You don’t know like I know (which is why I set the exams for you to fail)

Last week, I ended with a rhetorical question about the 2,000 word essay and its hold on the HE imagination. You may recall that my question concerned the use of an assessment of 144 characters. In effect, what I was arguing for was the bringing in to our World the world of social media. Rather than thinking of social media as an evil presence lurking on the periphery of HE it is time to embrace it.
So, you’d think I’d be delighted this week to attend a meeting on a new module at my own institution that proposed to replace the current Level One first assignment of 750 words with one of just 250 words. However, I found myself feeling that this shift down was a retrograde step.
On reflection I have to ask myself whether I am just being a big old hypocrite. It has been known to happen. Or, am I just miffed that it was not my idea? That’s been known to happen too!
In my defence, then, when I argue for the abandonment of the 2,000 word essay as the sole form of assessment it is because I have a view that students are capable of so much more. Most students arrive at university with stories of their own to tell. Many have highly relevant experiences which underpin their decision to study. More importantly, in my area social science, all the students are members of the society we are studying. It is right, and inevitable, that given that they have spent a few years in that society that they have opinions about it.
In arguing for more imaginative forms of assessment, I am keen that students should have the opportunity to express themselves in different, but also culturally relevant ways. Students use Facebook and Twitter already – often more confidently than their tutors. It would shift the power balance to them if we allowed them to use their existing skills as some part of their studies.
By contrast, those promoting the 250 word essay made great use of the term “weaker students”. The decision to reduce the word count is not motivated by a desire to harness the experiences and imagination of students, but rather a functional imperative linked by a concern that not enough students were passing the course.
I do not like to impute motives to my colleagues as I am sure that they think that what they are doing is ‘helping’ students. But, the emphasis on weaker students does worry me a little bit. Whilst I would not dispute that any cohort of students will have a range of abilities, it concerns me that we begin to devise assessment with the stated aim of ensuring, so-called, weaker students will pass.
I am not convinced that weaker students problems are actually helped by reducing the assessment to 250 words, when the things many students struggle with, grammar, spelling, sentence construction, presenting a coherent argument etc do not disappear because they have to do these things in less words. I rather feel that to present a coherent argument, in good prose, in so few words will be harder, especially for students who are struggling anyway.
More worryingly, is a tendency to continue to negate the experience and opinions of students. Many students tell me that the reason they are studying is that they have an interest in some aspect of society and what they want to do is find out how to understand things more effectively.
What they find when they arrive at university is that they are discouraged from drawing on their own experiences. They are discouraged from using their imagination, in favour of being filled with often abstract theories by academics who like to tell them things. Moreover, we like to tell them things in a language which is often deliberately obtuse. I do wonder whether this is part of the process of professionalisation where a specialist language is invented to create an elitist illusion.
I like to believe that students and lecturing staff are in a partnership. That sometimes I have knowledge that I am able to pass on, but that my students have knowledge of their own which can, and should, shape mine. Assessment, seen through this prism is not a way of simply testing whether students have listened to what I have said but a dialogue between partners.
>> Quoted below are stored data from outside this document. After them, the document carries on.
(** What [recv] gives: bytes, the end of the stream, a failure that is to be
    tried again, another failure. *)
Inductive received := RData (bs : list Z) | RClosed | RAgain | RError.

Record wake := Wake { poll_s : Z; poll_revents : Z; recv_result : received }.

(** What [handle_recv] makes of it: nothing (zero), a failure (negative), or
    bytes.  Only reading and errors are waited for. *)
Inductive handled := Nothing | Lost | Got (bs : list Z).

Definition handle_recv (h : esl_handle) (w : wake) (n : nat) : result handled :=
  if negb (connected h) then Ok Lost
  else
    let activity := esl_wait_sock (sock h) (poll_s w) (poll_revents w) in
    if 0 <? activity then
      if flag activity ESL_POLL_ERROR then Ok Lost
      else if flag activity ESL_POLL_READ then
        match recv_result w with
        | RData bs => if (n <? length bs)%nat then Fault OutOfBounds else if (length bs =? 0)%nat then Ok Lost else Ok (Got bs)
        | RClosed => Ok Lost
        | RAgain => Ok Nothing
        | RError => Ok Lost
        end
      else Ok Nothing
    else if activity <? 0 then Ok Lost
    else Ok Nothing.

(** ** Packets *)

(** [atol] *)
Definition atol (s : cstr) : Z :=
  match skip_space s with
  | 45 :: s' => clamp64 (- digits_value 0 s')
  | 43 :: s' => clamp64 (digits_value 0 s')
  | s' => clamp64 (digits_value 0 s')
  end.

(** Blanks and tabs are skipped. *)
Fixpoint skip_tab (s : cstr) : cstr :=
  match s with
  | c :: s' => if (c =? 32) || (c =? 9) then skip_tab s' else s
  | [] => []
  end.

(** A header of a packet or of an event as text. *)
Definition add_received (event : esl_event) (hname hval : cstr) : result esl_event :=
  if is_prefix ARRAY hval then esl_event_add_array event hname hval
  else esl_event_add_header_string event ESL_STACK_BOTTOM hname hval.

(** The loop over the lines of a packet. *)
Fixpoint parse_packet (fuel : nat) (event : esl_event) (p : cstr) : result esl_event :=
  match fuel with
  | O => OutOfFuel
  | S fuel' =>
      match Api.strchr 58 p with
      | (_, None) => Ok event
      | (hname, Some hval) =>
          match Api.strchr 10 (skip_tab hval) with
          | (_, None) => Ok event
          | (hval, Some e) =>
              let! event := add_received event hname (esl_url_decode hval) in
              parse_packet fuel' event (Esl.skip_crlf e)
          end
      end
  end.

(** The event of a packet. *)
Definition packet_event (text : list Z) : result esl_event :=
  let! e := esl_event_create_subclass ESL_EVENT_CLONE None in
  match e with
  | None => Fault BadPointer
  | Some e =>
      let! e := esl_event_add_header_string (with_id ESL_EVENT_SOCKET_DATA e) ESL_STACK_BOTTOM (bytes_of "Event-Name") (bytes_of "SOCKET_DATA") in
      let text := cstring text in
      parse_packet (S (length text)) e text
  end.

Section client.
Context `{Json.FloatOps}.
(** The memory [realloc] adds, and [esl_vasprintf] (the C library's). *)
Context (junk : nat -> Z) (vasprintf : cstr -> option cstr).

Definition buffer_of (h : esl_handle) : result esl_buffer :=
  match packet_buf h with Some b => Ok b | None => Fault BadPointer end.

(** The loop that waits for a packet: [None] when the connection is lost. *)
Fixpoint recv_packet (h : esl_handle) (ws : list wake) : result (esl_handle * option esl_event * list wake) :=
  let! b := buffer_of h in
  let! (b, text) := esl_buffer_read_packet b (SOCKET_BUF - 1) in
  let h := with_buf (Some b) h in
  if negb (length text =? 0)%nat then
    let! e := packet_event text in Ok (h, Some e, ws)
  else
    match ws with
    | [] => Ok (h, None, [])
    | w :: ws' =>
        let! r := handle_recv h w (SOCKET_BUF - 1) in
        match r with
        | Nothing => recv_packet h ws'
        | Lost => Ok (h, None, ws')
        | Got bs =>
            let! (b, _) := esl_buffer_write junk true b bs in
            recv_packet (with_buf (Some b) h) ws'
        end
    end.

(** The loop that waits for a body of [len] bytes. *)
Fixpoint recv_body (h : esl_handle) (len : nat) (ws : list wake) : result (esl_handle * option cstr * list wake) :=
  let! b := buffer_of h in
  if (len <=? esl_buffer_inuse b)%nat then
    let! (b, bs) := esl_buffer_read b len in
    Ok (with_buf (Some b) h, Some (cstring bs), ws)
  else
    match ws with
    | [] => Ok (h, None, [])
    | w :: ws' =>
        let! r := handle_recv h w (SOCKET_BUF - 1) in
        match r with
        | Nothing => recv_body h len ws'
        | Lost => Ok (h, None, ws')
        | Got bs =>
            let! (b, _) := esl_buffer_write junk true b bs in
            recv_body (with_buf (Some b) h) len ws'
        end
    end.

(** A packet with its body. *)
Definition recv_whole (h : esl_handle) (ws : list wake) : result (esl_handle * option esl_event * list wake) :=
  let! (h, revent, ws) := recv_packet h ws in
  match revent with
  | None => Ok (h, None, ws)
  | Some revent =>
      match esl_event_get_header revent (bytes_of "content-length") with
      | None => Ok (h, Some revent, ws)
      | Some cl =>
          let len := atol cl in
          if len <? 0 then Fault OutOfBounds
          else
            let! (h, body, ws) := recv_body h (Z.to_nat len) ws in
            match body with
            | None => Ok (h, None, ws)
            | Some body => Ok (h, Some (with_body (Some body) revent), ws)
            end
      end
  end.

(** ** Events in the body of a packet *)

(** The loop over the lines of an event in plain text; what is left is the
    text behind the empty line.  A line without a colon takes the colon of a
    later one, and the text then ends there. *)
Fixpoint parse_plain (fuel : nat) (event : esl_event) (beg : cstr) : result (esl_event * cstr) :=
  match fuel with
  | O => OutOfFuel
  | S fuel' =>
      match Api.strchr 10 beg with
      | (_, None) => Ok (event, beg)
      | (line, Some rest) =>
          let '(hname, hval, rest) :=
            match Api.strchr 58 line with
            | (n, Some v) => (n, Some (Esl.skip_blank v), rest)
            | (_, None) =>
                match Api.strchr 58 rest with
                | (r, Some v) => (line, Some (Esl.skip_blank v), r)
                | (_, None) => (line, None, rest)
                end
            end in
          let! event :=
            (match hval with
             | None => Ok event
             | Some hval =>
                 let hval := esl_url_decode hval in
                 let! event :=
                   (if same_nocase hname (bytes_of "event-name") then
                      let! event := esl_event_del_header event (bytes_of "event-name") in
                      Ok (match esl_name_event hval with Some id => with_id id event | None => event end)
                    else Ok event) in
                 add_received event hname hval
             end) in
          match rest with
          | c :: beg => if c =? 10 then Ok (event, beg) else parse_plain fuel' event rest
          | [] => parse_plain fuel' event rest
          end
      end
  end.

Definition plain_event (text : cstr) : result (option esl_event) :=
  let! e := esl_event_create_subclass ESL_EVENT_CLONE None in
  match e with
  | None => Ok None
  | Some e =>
      let! (e, beg) := parse_plain (S (length text)) e text in
      match esl_event_get_header e (bytes_of "content-length") with
      | Some _ => Ok (Some (with_body (Some beg) e))
      | None => Ok (Some e)
      end
  end.

(** [esl_safe_strcasecmp(s, t) == 0] *)
Definition is_text (s : option cstr) (t : cstr) : bool :=
  match s with Some s => same_nocase s t | None => false end.

(** [strncpy] into a reply array. *)
Definition strncpy_reply (s : cstr) : list Z := take REPLY_LEN (s ++ replicate REPLY_LEN 0).

(** At [fail]. *)
Definition failed (h : esl_handle) : esl_handle := with_connected false h.

(** At [parse_event], for an event that is kept in the handle. *)
Definition keep_event (h : esl_handle) (revent : esl_event) : result (esl_handle * esl_status) :=
  let h := with_last (Some revent) h in
  let h :=
    match esl_event_get_header revent (bytes_of "reply-text") with
    | Some (c :: v) => with_reply (strncpy_reply (c :: v)) h
    | _ => h
    end in
  let ct := esl_event_get_header revent (bytes_of "content-type") in
  match body revent with
  | None => Ok (h, ESL_SUCCESS)
  | Some bd =>
      let disposition := esl_event_get_header revent (bytes_of "content-disposition") in
      if is_text ct (bytes_of "text/disconnect-notice") && negb (is_text disposition (bytes_of "linger"))
      then Ok (failed h, ESL_FAIL)
      else if is_text ct (bytes_of "text/event-plain") then
        let! e := plain_event bd in Ok (with_ievent e h, ESL_SUCCESS)
      else if is_text ct (bytes_of "text/event-json") then
        let! e := esl_event_create_json vasprintf bd in
        Ok (match e with Some e => with_ievent (Some e) h | None => h end, ESL_SUCCESS)
      else Ok (h, ESL_SUCCESS)
  end.

(** The result of [esl_recv_event]: with [save] the event is handed out and
    not kept. *)
Definition recv_result_t := (esl_handle * esl_status * option esl_event * list wake)%type.

Definition parse_event (h : esl_handle) (revent : esl_event) (save : bool) (ws : list wake) : result recv_result_t :=
  if save then Ok (h, ESL_SUCCESS, Some revent, ws)
  else let! (h, status) := keep_event h revent in Ok (h, status, None, ws).

Definition esl_recv_event (h : esl_handle) (check_q save : bool) (ws : list wake) : result recv_result_t :=
  if negb (connected h) || (sock h =? ESL_SOCK_INVALID) then Ok (h, ESL_FAIL, None, ws)
  else
    let h := with_ievent None h in
    match check_q, race_event h with
    | true, revent :: race => parse_event (with_race race h) revent save ws
    | _, _ =>
        let! (h, revent, ws) := recv_whole h ws in
        match revent with
        | None => Ok (failed h, ESL_FAIL, None, ws)
        | Some revent => parse_event h revent save ws
        end
    end.

(** [esl_recv_event_timed]; [poll] is what its own wait gives. *)
Definition esl_recv_event_timed (h : esl_handle) (ms : Z) (check_q save : bool) (poll : Z * Z) (ws : list wake) : result recv_result_t :=
  if ms =? 0 then esl_recv_event h check_q save ws
  else if negb (connected h) || (sock h =? ESL_SOCK_INVALID) then Ok (h, ESL_FAIL, None, ws)
  else
    let! waiting :=
      (if check_q then
         match race_event h with
         | _ :: _ => Ok true
         | [] => let! b := buffer_of h in let! count := esl_buffer_packet_count b in Ok (negb (count =? 0)%nat)
         end
       else Ok false) in
    if waiting : bool then esl_recv_event h check_q save ws
    else
      let activity :=
        match packet_buf h with
        | Some b => if (esl_buffer_inuse b =? 0)%nat then esl_wait_sock (sock h) (fst poll) (snd poll) else ESL_POLL_READ
        | None => esl_wait_sock (sock h) (fst poll) (snd poll)
        end in
      if activity <? 0 then Ok (failed h, ESL_FAIL, None, ws)
      else if (activity =? 0) || negb (flag activity ESL_POLL_READ) then Ok (h, ESL_BREAK, None, ws)
      else
        let! (h, status, ev, ws) := esl_recv_event h check_q save ws in
        Ok (h, if bool_decide (status = ESL_SUCCESS) then ESL_SUCCESS else ESL_FAIL, ev, ws).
Isn’t it time (to abandon the 2000 word essay)

I’ve taken to asking a question at seminars and conferences lately, that usually elicits a room full of laughter. Now, like most people, I like the sound of laughter. It’s even better when people are laughing with you, rather than at you. I’m not entirely sure whether my question is an occasion for laughing with or at me.
So here’s my question: can you envisage a time when students will be asked to submit an assignment in 144 characters?
It’s a serious question, but thus far without a serious answer. A qualified ‘yes, possibly’ followed by a nervous laugh is the best that anybody has managed.
But, I think this question goes to the heart of two inter-linked debates in higher education. The first debate is around the use of social media in teaching and learning; and the second is the role of assessment.
I’ll return to assessment in a later post, but for now I just want to think about social media. It is obvious that students, particularly younger students, are very keen on social media. Whilst Facebook is probably the ‘market leader’ here, Twitter, Snapchat, Pinterest etc are all in the mix.
Higher education is into social media. Every university has its own Facebook page these days, most can be found on Twitter too, but these are not seen as places where learning takes place but rather as marketing opportunities. I suspect that university marketing departments are simply following what they perceive as a trend. A bit like buying a new car just because your neighbours have!
But, if the social media presence is a marketing tool, it is also a place where individual academics are able to say things that are on their mind. This is often also motivated by a desire to be seen in the places everybody else seems to be. Lets not pretend that academics are not capable of narcissism. So that the presence of many academics is, like the institutions of which they are a part, a form of marketing. In this case, it is self-promotion.
Some people, however, are more imaginative, seeing social media not just as an opportunity to engage a, still, relatively passive audience, but as a genuine opportunity to engage in a constructive dialogue with their students. Some have even incorporated social media into their assessment strategies. But, as far as I know, nobody has yet taken the bold step of offering the chance to submit an assignment in 144 characters.
Could they? Should they? Would the world of higher education collapse if we abandoned, even temporarily, the 2000 word essay or report?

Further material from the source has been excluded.